Quantitative Single-Cell Analysis of Signaling Pathways Activated Immediately Downstream of Histamine Receptor Subtypes

Genetically encoded biosensors based on Förster resonance energy transfer (FRET) can visualize responses of individual cells in real time. Here, we evaluated whether FRET-based biosensors provide sufficient contrast and specificity to measure activity of G-protein–coupled receptors. The four histamine receptor subtypes (H₁R, H₂R, H₃R, and H₄R) respond to the ligand histamine by activating three canonical heterotrimeric G-protein–mediated signaling pathways with a reported high degree of specificity. Using FRET-based biosensors, we demonstrate that H₁R activates Gαq.
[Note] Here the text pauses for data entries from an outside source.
Lemma reachable_worker_inv env clock s0 sys :
  heap s0 = [] → shutdownOnce s0 = false → shutdownChan s0 = false →
  rtc (step env) (boot clock s0) sys →
  worker_inv sys
  ∧ maxWorkers (server sys) = maxWorkers s0
  ∧ length (heap (server sys)) = Z.to_nat (maxWorkers s0).
Proof.
  intros Hh Ho Hc Hrtc. apply rtc_nsteps in Hrtc as [n Hn]. revert sys Hn.
  induction n as [|n IH]; intros sys Hn.
  - inversion Hn; subst. split; [by apply boot_worker_inv|].
    unfold boot, initializeWorkerPool. simpl.
    rewrite initLoop_maxWorkers, initLoop_heap_length. simpl. by rewrite Hh.
  - apply nsteps_inv_r in Hn as (mid & Hn & Hstep).
    destruct (IH _ Hn) as (Hinv & Hmw & Hlen).
    destruct (step_static _ _ _ Hstep) as [-> ->]. split; [|done].
    eapply step_worker_inv; [| |exact Hstep|exact Hinv].
    + apply (NoDup_seq (length (heap s0)) (Z.to_nat (maxWorkers s0))).
    + eapply reachable_pool_inv. by apply rtc_nsteps_2 in Hn.
Qed.

(** X7.  In every state the service reaches, the busy flag of a worker
    in the channel is false and the busy flag of a worker held by a
    handler is true. *)
Theorem busy_marks_checked_out env clock s0 sys :
  heap s0 = [] → shutdownOnce s0 = false → shutdownChan s0 = false →
  rtc (step env) (boot clock s0) sys →
  ∀ p, (p ∈ workerPool (server sys) → busy <$> heap (server sys) !! p = Some false)
     ∧ (p ∈ checkedOut sys → busy <$> heap (server sys) !! p = Some true).
Proof.
  intros Hh Ho Hc Hrtc p.
  destruct (reachable_worker_inv env clock s0 sys Hh Ho Hc Hrtc)
    as ((_ & _ & _ & Hfree & Hheld) & _).
  split; [apply Hfree|apply Hheld].
Qed.



End service.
We also observed that H₁R activates Gαi, albeit at a 10-fold lower potency. In addition to increasing cAMP levels, most likely via Gαs, we found that the H₂R induces Gαq-mediated calcium release. The H₃R and H₄R activated Gαi with high specificity and a high potency. We demonstrate that a number of FRET sensors provide sufficient contrast to: 1) analyze the specificity of the histamine receptor subtypes for different heterotrimeric G-protein families with single-cell resolution, 2) probe for antagonist specificity, and 3) allow the measurement of single-cell concentration-response curves.